La scène de la ferme qui se con­stru­it, nous l’avons répétée six semaines. Entre la tech­nique de danse, la lour­deur de la tech­nique ciné­matographique : il nous a fal­lu beau­coup de tra­vail pour arriv­er au résul­tat final. Pour rajouter une dif­fi­culté, le film a été tourné dans deux for­mats : en scope mais aus­si en for­mat tra­di­tion­nel. Il fal­lait donc dou­bler les pris­es. Cette expéri­ence m’a telle­ment apporté, j’ai telle­ment appris, que cela valait bien quelques moments dif­fi­ciles ! Je me sou­viens que ma copine Julie New­mar a fait per­dre son sang froid au réal­isa­teur. Alors que nous tournions la séquence de l’en­lève­ment, elle a sor­ti un morceau de fro­mage enroulé dans de l’alu de son décol­leté et s’est mise à le manger ! Stan­ley Donen s’é­tranglait en hurlant « stop !!! » et Julie, qui a tou­jours un peu la tête dans les nuages — il faut dire qu’elle est très grande ! — de lui répon­dre : « excusez-moi, mais j’ai une baisse d’én­ergie, j’ai besoin de grig­not­er quelque chose ».

Remem­ber Fun­ny Face
Sur Fun­ny Face, nous avons beau­coup ri. J’ai adoré faire le numéro « Think Pink ! ». Je me sou­viens qu’à l’époque les talons plats étaient très à la mode. Stan­ley Donen voulait que nous por­tions ces chaus­sures.
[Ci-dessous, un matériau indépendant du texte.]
(* ===== verification/App.v ===== *)
(** * Starting the features (internal/app/router.go, gateway.go, composite.go)

    With rules from files the router creates the consumers and subscriptions of
    the JetStream rules and the core subscriptions of the others, the gateway
    those of the rules that call out, and the composite starts them all; with
    rules from a bucket the router registers for its changes and subscribes to
    the core rules once the bucket is synchronised. *)

From S2P Require Import Prelude GoStrings GoFloat GoTime Value Types Env Demo Pattern Index Processor Loader.
From S2P Require Import StreamResolver Net HttpClient Publisher Site Subscription Responder Scheduler Broker RuleManager Config.
Local Open Scope string_scope.

Definition subscriptionSetupTimeout : Z := 60 * Second.

(** ** Subjects *)

Definition is_jetstream_rule_for (s : string) (r : Rule) : bool :=
  match tr_NATS (r_Trigger r) with Some t => negb (IsCore t) && String.eqb (nt_Subject t) s | None => false end.
Definition is_core_rule_for (s : string) (r : Rule) : bool :=
  match tr_NATS (r_Trigger r) with Some t => IsCore t && String.eqb (nt_Subject t) s | None => false end.

Definition jetStreamSubjects (p : Processor) : list string :=
  let needsJetStream s := existsb (is_jetstream_rule_for s) (AllRules p) in
  let coreOnly s := existsb (is_core_rule_for s) (AllRules p) in
  List.filter (λ s, negb (coreOnly s && negb (needsJetStream s))) (Subjects_ p).

(** The subjects of the rules that call out, each once, in the order of the rules. *)
Fixpoint outbound_subjects (seen : list string) (rules : list Rule) : list string :=
  match rules with
  | [] => []
  | r :: rest =>
      match tr_NATS (r_Trigger r), a_HTTP (r_Action r) with
      | Some t, Some _ =>
          if IsCore t then outbound_subjects seen rest
          else if mem (nt_Subject t) seen then outbound_subjects seen rest
          else nt_Subject t :: outbound_subjects (nt_Subject t :: seen) rest
      | _, _ => outbound_subjects seen rest
      end
  end.

(** ** Subscriptions *)

Inductive app_error :=
| StreamValidationFailed (e : resolver_error)
| SetupTimeout (subject : string)
| ConsumerSetupFailed (subject : string) (e : broker_error)
| SubscriptionSetupFailed (subject : string) (e : broker_error)
| StartFailed (e : subscription_error)
| ScheduleFailed (e : schedule_error).

Section app.
Context `{Env} `{Net} `{SortSlice} `{Cron}.

Definition setup_subject (b : Broker) (s : string) : NM (result app_error unit * Broker) :=
  created ← CreateConsumerForSubject b s;
  match created : result broker_error unit * Broker with
  | (Err e, b) => mret (Err (ConsumerSetupFailed s e), b)
  | (Ok _, b) =>
      added ← broker_AddSubscription b s;
      mret (map_err (SubscriptionSetupFailed s) added.1, added.2)
  end.

(** The loops of the two features; the gateway's has no deadline. *)
Fixpoint setup_all (deadline : option GoContext) (subjects : list string) (b : Broker)
    : NM (result app_error unit * Broker) :=
  match subjects with
  | [] => mret (Ok tt, b)
  | s :: rest =>
      w ← getN;
      if match deadline with Some ctx => ctx_Done ctx w | None => false end then mret (Err (SetupTimeout s), b)
      else
        out ← setup_subject b s;
        match out : result app_error unit * Broker with
        | (Err e, b) => mret (Err e, b)
        | (Ok _, b) => setup_all deadline rest b
        end
  end.

Definition setupSubscriptions (p : Processor) (b : Broker) : NM (result app_error unit * Broker) :=
  let subjects := jetStreamSubjects p in
  match ValidateSubjects (bk_resolver b) subjects with
  | Err e => mret (Err (StreamValidationFailed e), b)
  | Ok _ =>
      w ← getN;
      setup_all (Some (context_WithTimeout context_Background subscriptionSetupTimeout w)) subjects b
  end.

Definition setupOutboundSubscriptions (p : Processor) (b : Broker) : NM (result app_error unit * Broker) :=
  setup_all None (outbound_subjects [] (AllRules p)) b.

(** [NewRouterApp]; in the other mode the responder is registered with the
    manager of the bucket. *)
Definition NewRouterApp (kvRules : bool) (p : Processor) (re : Responder) (b : Broker)
    : NM (result app_error unit * Broker * Responder) :=
  if kvRules then mret (Ok tt, b, re)
  else
    out ← setupSubscriptions p b;
    match out : result app_error unit * Broker with
    | (Err e, b) => mret (Err e, b, re)
    | (Ok _, b) => re ← Rebuild re (AllRules p); mret (Ok tt, b, re)
    end.

Definition SetCoreRebuildFunc `{LoaderEnv} (c : Cluster) (re : Responder) : Cluster :=
  MkCluster (cl_loader c) (cl_currentRules c) (cl_processor c) (cl_st c) (cl_broker c) (cl_jobs c) (Some re) (cl_net c).
Definition SetScheduleRebuildFunc `{LoaderEnv} (c : Cluster) (jobs : list job) : Cluster :=
  MkCluster (cl_loader c) (cl_currentRules c) (cl_processor c) (cl_st c) (cl_broker c) (Some jobs) (cl_responder c) (cl_net c).

(** [RouterApp.Run] up to its wait: the bucket synchronised, the core rules are
    subscribed to whatever the callbacks saw. *)
Definition router_Run (c : Cluster) : Cluster :=
  match cl_responder c with
  | Some re => rebuild_core true (CoreRules c) c
  | None => c
  end.

(** [SetHTTPExecutor]: both transports carry out HTTP actions from now on. *)
Definition broker_SetHTTPExecutor (exec : HTTPActionExecutor) (b : Broker) (re : Responder) : Broker * Responder :=
  (match bk_subscriptionMgr b with
   | Some sm => with_manager b (SetHTTPExecutor sm (Some exec))
   | None => b
   end, MkResponder (re_publisher re) (Some exec) (re_subs re) (re_closed re)).

Definition NewGatewayApp (kvRules : bool) (exec : HTTPActionExecutor) (p : Processor) (re : Responder) (b : Broker)
    : NM (result app_error unit * Broker * Responder) :=
  let '(b, re) := broker_SetHTTPExecutor exec b re in
  if kvRules then mret (Ok tt, b, re)
  else out ← setupOutboundSubscriptions p b; mret (out.1, out.2, re).

(** The features of [createApp] that are on, in order; with rules from a bucket
    they wait for it afterwards.  The jobs are those of the scheduler. *)
Definition create_features (kvRules : bool) (fe : FeaturesConfig) (exec : HTTPActionExecutor)
    (p : Processor) (re : Responder) (b : Broker) : NM (result app_error (list job) * Broker * Responder) :=
  r ← (if fe_Router fe then NewRouterApp kvRules p re b else mret (Ok tt, b, re));
  match r : result app_error unit * Broker * Responder with
  | (Err e, b, re) => mret (Err e, b, re)
  | (Ok _, b, re) =>
      g ← (if fe_Gateway fe then NewGatewayApp kvRules exec p re b else mret (Ok tt, b, re));
      match g : result app_error unit * Broker * Responder with
      | (Err e, b, re) => mret (Err e, b, re)
      | (Ok _, b, re) =>
          mret (if fe_Scheduler fe then map_err ScheduleFailed (NewSchedulerApp kvRules (ScheduleRules p)) else Ok [], b, re)
      end
  end.

(** [CompositeApp.Run] up to the features' own loops: every subscription is
    started. *)
Definition composite_start (b : Broker) : NM (result app_error unit * Broker) :=
  match bk_subscriptionMgr b with
  | None => mret (Ok tt, b)
  | Some sm =>
      if (0 <? SubscriptionCount sm)%nat then
        out ← Start sm;
        mret (map_err StartFailed (out : result subscription_error unit * SubscriptionManager).1, with_manager b out.2)
      else mret (Ok tt, b)
  end.

(** [createApp] and then [Run], with rules from files. *)
Definition startup (fe : FeaturesConfig) (exec : HTTPActionExecutor) (p : Processor) (re : Responder) (b : Broker)
    : NM (result app_error (list job) * Broker * Responder) :=
  created ← create_features false fe exec p re b;
  match created : result app_error (list job) * Broker * Responder with
  | (Err e, b, re) => mret (Err e, b, re)
  | (Ok jobs, b, re) =>
      run ← composite_start b;
      mret (match (run : result app_error unit * Broker).1 with Ok _ => Ok jobs | Err e => Err e end, run.2, re)
  end.
End app.

(** The features' loops end in some order: the first error is the result, and
    cancels the others. *)
Fixpoint composite_wait {E} (ended : list (option E)) : option E :=
  match ended with
  | [] => None
  | Some e :: _ => Some e
  | None :: rest => composite_wait rest
  end.

(** [Close]: every feature and then what they share, each error kept. *)
Definition composite_Close {E} (features : list (option E)) (base : option E) : list E := omap id (features ++ [base])%list.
Comme nous étions plutôt petites, nous nous sommes toutes regardées, dépitées. Il a fal­lu ruser avec Edith Head, la cos­tu­mière, qui heureuse­ment était avec nous. Durant les essayages nous avions toutes une démarche d’éléphants avec ces mau­dits talons. En revanche, dès que nous avions des chaus­sures à talons hauts, nous étions toutes folle­ment élé­gantes. Nous avons gag­né. Je ne sais pas si Stan­ley Donen a jamais été infor­mé de cette anec­dote. Pen­dant le tour­nage, comme je jouais la secré­taire de Kay Thomp­son, je devais sou­vent être présente. Cela m’a per­mis de voir le film se faire, de pass­er pas mal de temps avec Audrey, Fred et Kay. Ce fut absol­u­ment exquis.

Sina­tra
J’ai une anec­dote rigolote. J’é­tais trop jeune pour appréci­er Frank Sina­tra dans sa grande péri­ode. En revanche, lors de son grand retour dans les années 50, il m’im­pres­sion­nait beau­coup. Il chan­tait dans un club à Los Ange­les, le Mocam­bo. Le directeur est mort, pour aider sa veuve, Frank est immé­di­ate­ment venu y chanter, suivi de ses amis Dean Mar­tin et Sam­my Davis. Ils ont sauvé le lieu. Un soir un ami m’a invité. L’en­droit était petit et archi com­plet. La scène était minus­cule, nous étions assis au pre­mier rang. Le mag­nétisme de Sina­tra, sa sophis­ti­ca­tion, étaient d’un éro­tisme tor­ride. A la fin de son tour de chant, on est venu me chercher pour aller à la table d’un pro­duc­teur. « Je pro­duis un film : Wit­ness for the Pros­e­cu­tion (Témoin à charge) avec Mar­lene Diet­rich, Charles Laughton, réal­isé par Bil­ly Wilder. J’aimerais que vous soyez la parte­naire de Tyrone Pow­er. Venez donc demain au stu­dio faire un test ». C’est ain­si que j’ai décroché le rôle. Bien enten­du, lorsque Mar­lene Diet­rich a vu mes cheveux blonds elle est dev­enue enragée et a demandé à ce qu’on me teigne en brune… Deux ans passent. Frank Sina­tra ado­rait avoir ses amis avec lui pour manger et voir des films dans sa mai­son. Howard Coatch était un des pro­duc­teurs avec qui il tra­vail­lait. Un soir, ils voient le film de Wilder et Sina­tra lui dit : « j’ai vu cette Ruta Lee à la télévi­sion et je la vois dans ce film, pourquoi ne l’en­ga­geons-nous pas dans une de nos pro­duc­tions ? ». Ce soir là, j’ai décroché un rôle dans Sergeants Three, un west­ern par­o­dique avec tout le fameux « Rat Pack ». Et Sina­tra n’a jamais su que j’avais par­ticipé au film de Wilder grâce à lui !

La scène
Sur scène, j’ai joué les rôles prin­ci­paux dans de nom­breuses pro­duc­tions de comédies musi­cales à tra­vers les Etats-Unis. Je pense que j’ai inter­prété tous les rôles à ma portée. My Fair Lady n’est pas un emploi pour moi, de même qu’Evi­ta car je n’ai pas une voix de sopra­no. J’adore la scène, le con­tact avec le public.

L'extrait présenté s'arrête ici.